Night diving is underwater diving done during the hours of darkness. It frequently refers specifically to recreational diving which takes place in darkness. The diver can experience a different underwater environment at night, because many marine animals are nocturnal.

There are additional hazards when diving in darkness, such as dive light failure. This can result in losing vertical visual references and being unable to control depth or buoyancy, being unable to read instruments such as dive computers and diving cylinder contents gauges, and potential separation from the rest of the diving group, boat, or shore cover. Even with a functioning light, these hazards are still present in night diving. Backup lights are recommended.

==Training and certification==

Several diver certification agencies offer specialty training in night diving, and it was originally part of the training requirement for the second level of recreational diving (CMAS two-star scuba diver, etc.), but professional diver training will usually include it in entry-level training as it is considered a normal part of occupational diving.

==Equipment and procedures==
Normal requirements for night diving are a dive light, and adequate protection from exposure. Some precautions and skills for night diving include: avoiding shining the light in other divers' eyes, to be aware of and use surface light signals for bearings, and if appropriate to use an illuminated shotline buoy. A surface marker buoy with an attached strobe light or cyalume stick can be used to indicate the position of the divers to the surface team. The use of a strobe light by a diver under water can damage the night vision of other divers, and would generally be reserved as an emergency signal. A backup light can be useful if the primary light fails, and is essential if doing a decompression dive without a dive computer which can be read in the dark.

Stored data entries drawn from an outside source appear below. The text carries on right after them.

(* ===== verification/FlippedFacts.v ===== *)
(** * What a flipped join shows

    A flipped join means the tree of the parents that have a child, with their
    children.  A fetch yields exactly these parents, whether the batch of keys fits
    one request or is split and merged; and the changes of a push take a consumer
    from the tree of before to the tree of after. *)

From stdpp Require Import base list numbers option sorting sets strings.
From Stdlib Require Import ZArith Lia Strings.Byte.
From S2P Require Import Prelude Values Rows BTree BTreeFacts BTreeCursor Change Connections Overlay Merge Errors Push MemorySourceFacts SourceFetch Storage Partition JoinUtil Take Cap Join JoinFacts NodeMerge FlippedJoin.

#[local] Open Scope nat_scope.

(** The hierarchical join of the same inputs. *)
Definition join_of (f : FlippedOp) : JoinOp :=
  MkJoin (fj_parent f) (fj_child f) (fj_parent_key f) (fj_child_key f) (fj_rel_slot f) (fj_output f).

Section flipped.
Context (parent_fetch child_fetch : FetchRequest → list node).
Context (parent_sort : Sort) (child_pk : list nat) (child_sort : Sort) (deadline : nat → bool) (f : FlippedOp).
#[local] Abbreviation pcmp := (row_cmp parent_sort).
#[local] Abbreviation ccmp := (row_cmp child_sort).
#[local] Abbreviation pkey := (fj_parent_key f).
#[local] Abbreviation ckey := (fj_child_key f).
#[local] Abbreviation slot := (fj_rel_slot f).
#[local] Abbreviation j := (join_of f).
#[local] Abbreviation entry := (entry_of j).
#[local] Abbreviation attach := (attach_child_rel child_fetch child_pk child_sort f).

Context (out : OutEdge) (Hout : fj_output f = Some out).
Context (Hkeys : length pkey = length ckey).
Context (C : list row).
Context (Hchild : ∀ c, map node_row (child_fetch (fetch_with_constraint c)) = keep (λ r, cmatch r c) C).

(** A parent with a child in [C']. *)
Definition related (C' : list row) (p : row) : bool := negb (bool_decide (children j C' p = [])).

(** What the consumer holds: the related parents, with their children. *)
Definition related_tree (C' : list row) (rows : list row) : shown_tree := tree_of (children j C') (keep (related C') rows).

(** Without a change in flight the relationship is attached as by [Join]. *)
Lemma attach_plain n :
  has_key (node_row n) pkey → fresh_slot j n →
  ∃ pn, attach n None = Some pn ∧ entry pn = (node_row n, children j C (node_row n)) ∧ node_row pn = node_row n.
Proof.
  intros Hk Hf.
  destruct (process_at_rest child_fetch parent_sort child_pk child_sort j Hkeys C Hchild
    (MkJoinSt (St := MemoryStorage) None None None ∅) n) as (pn & Hp & He & Hr); [done..|].
  exists pn. split; [|done]. rewrite <-Hp. unfold attach_child_rel, process_parent_node, child_rel. cbn [jn_parent_key jn_child_key join_of].
  destruct (build_join_constraint (node_row n) pkey ckey) as [c|]; [|done]. by destruct n.
Qed.

Lemma has_related n :
  has_key n pkey → has_related_child child_fetch f n = Some (related C n).
Proof.
  intros Hk. destruct (join_constraint n pkey ckey Hkeys Hk) as (oc & Hoc & _).
  pose proof (base_rows child_fetch j Hkeys C Hchild n oc Hk Hoc) as Hb.
  unfold has_related_child. rewrite Hoc. cbn [mbind option_bind]. f_equal. unfold related. rewrite <-Hb.
  destruct oc as [c|]; [|done]. destruct (child_fetch (fetch_with_constraint c)); [done|].
  symmetry. apply negb_true_iff. by apply bool_decide_eq_false.
Qed.

(** ** Fetch: the batch *)

Section fetch.
Context (req : FetchRequest) (P : list node).

(** What the parent answers without the batch, in the order of the request, and
    with one. *)
Context (HP : StronglySorted (λ a b, compare_rows_rev parent_sort (req_reverse req) (node_row a) (node_row b) = Lt) P).
Context (Hparent : ∀ batch, batch ≠ [] →
  parent_fetch (parent_batch_req req batch) = List.filter (λ n, existsb (cmatch (node_row n)) batch) P).
Context (Hreq : ∀ n, n ∈ P → match req_constraint req with Some rc => cmatch (node_row n) rc = true | None => True end).

(** The keys of the parents, of the children and of the request are comparable. *)
Context (Hnodes : ∀ n, n ∈ P → has_key (node_row n) pkey ∧ fresh_slot j n).
Context (Hrows : ∀ c, c ∈ C → has_key c ckey).
Context (Htyped : ∀ c k v, c ∈ C → build_join_constraint c ckey pkey = Some (Some k) → req_constraint req = Some v →
  is_Some (constraints_are_compatible k v)).

(** The constraint of a child matches the parents it joins with. *)
Lemma child_constraint c oc p :
  c ∈ C → build_join_constraint c ckey pkey = Some oc →
  match oc with Some k => cmatch p k | None => false end = joins p pkey c ckey.
Proof.
  intros Hc Hoc. destruct (join_constraint c ckey pkey (eq_sym Hkeys) (Hrows c Hc)) as (oc' & Hoc' & H).
  rewrite Hoc in Hoc'. injection Hoc' as <-. by rewrite H, joins_sym.
Qed.

(** Constraints with one canonical key match the same rows. *)
Lemma canonical_same k k' p :
  k.*1 = k'.*1 → canonical_key_of_constraint k = canonical_key_of_constraint k' → cmatch p k = cmatch p k'.
Proof.
  intros Hcols Hkeys'. unfold cmatch. apply bool_decide_ext. unfold constraint_matches. rewrite !try_all_true.
  revert k' Hcols Hkeys'. induction k as [|[col v] k IH]; intros [|[col' v'] k'] Hcols Hk; try done.
  cbn in Hcols, Hk. injection Hcols as -> Hcols. injection Hk as Hv Hk. rewrite !Forall_cons, (IH k') by done. f_equiv. cbn.
  destruct (p !! col') as [w|]; cbn; [|done]. apply canon_of_identical in Hv. rewrite values_identical_eq, is_eq_true in Hv.
  rewrite !values_equal_true. rewrite (cmp_eq_r compare_predicate_values w v v') by done.
  split; intros (H1 & H2 & H3 & H4); (split; [done|]).
  - assert (compare_predicate_values v v' = Eq) by done. destruct v, v'; cbn in *; naive_solver.
  - assert (compare_predicate_values v v' = Eq) by done. destruct v, v'; cbn in *; naive_solver.
Qed.

Lemma constraint_columns r from_key to_key k :
  length from_key = length to_key → build_join_constraint r from_key to_key = Some (Some k) → k.*1 = to_key.
Proof.
  revert to_key k. induction from_key as [|x fk IH]; intros [|y tk] k Hl H; simplify_eq/=; [done|].
  destruct (r !! x) as [v|]; [|done]. cbn in H. destruct (is_null v); [done|].
  destruct (build_join_constraint r fk tk) as [[rest|]|] eqn:E; simplify_eq/=. f_equal. apply IH; [lia|done].
Qed.

(** A row that matches a constraint on the key columns has its canonical key. *)
Lemma matching_key p k : k.*1 = pkey → cmatch p k = true → canonical_key p pkey = Some (canonical_key_of_constraint k).
Proof.
  intros <- Hm. unfold cmatch in Hm. apply bool_decide_eq_true in Hm. unfold constraint_matches in Hm. apply try_all_true in Hm.
  unfold canonical_key, canonical_key_of_constraint. induction Hm as [|[col v] k Hv _ IH]; [done|]. cbn [fmap list_fmap map mapM fst snd].
  cbn [fst snd] in Hv. destruct (p !! col) as [w|]; cbn [mbind option_bind] in Hv; [|done].
  assert (canon_of w = canon_of v) as Hc.
  { apply canon_of_equal; [|done]. by apply values_equal_true in Hv as (? & _). }
  cbn [fmap option_fmap option_map mbind option_bind]. change (list_fmap (nat * value)%type nat fst k) with (k.*1). rewrite IH. cbn. by rewrite Hc.
Qed.

Definition batch_ok (seen : list CanonKey) (batch : MultiConstraint) : Prop :=
  Forall (λ k : Constraint, k.*1 = pkey) batch ∧ NoDup (map canonical_key_of_constraint batch) ∧
  ∀ x, x ∈ seen ↔ x ∈ map canonical_key_of_constraint batch.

There are several advantages to night diving at a site that is familiar from diving there during the day. The diver who is more familiar with the site is less likely to be disoriented.

Excessively strong lights can scare off or stress nocturnal animals and may make them more vulnerable to predation while regaining their vision. Similarly, divers will be dazzled by lights shone in their eyes, and will take some time to recover night vision, during which they will be less able to deal with contingencies. Dive light discipline is more difficult in larger groups.

Black-water diving is the night time equivalent of blue-water diving which is mid-water diving in deep open oceanic waters.

==Recovering divers==
If a diver surfaces away from the boat, dive lights can be used to signal the dive boat. A surface marker buoy can be illuminated with a dive light at night to increase the visibility of the dive team to the boat. Reflective tape surfaces can also be used to increase visibility of the team on the surface.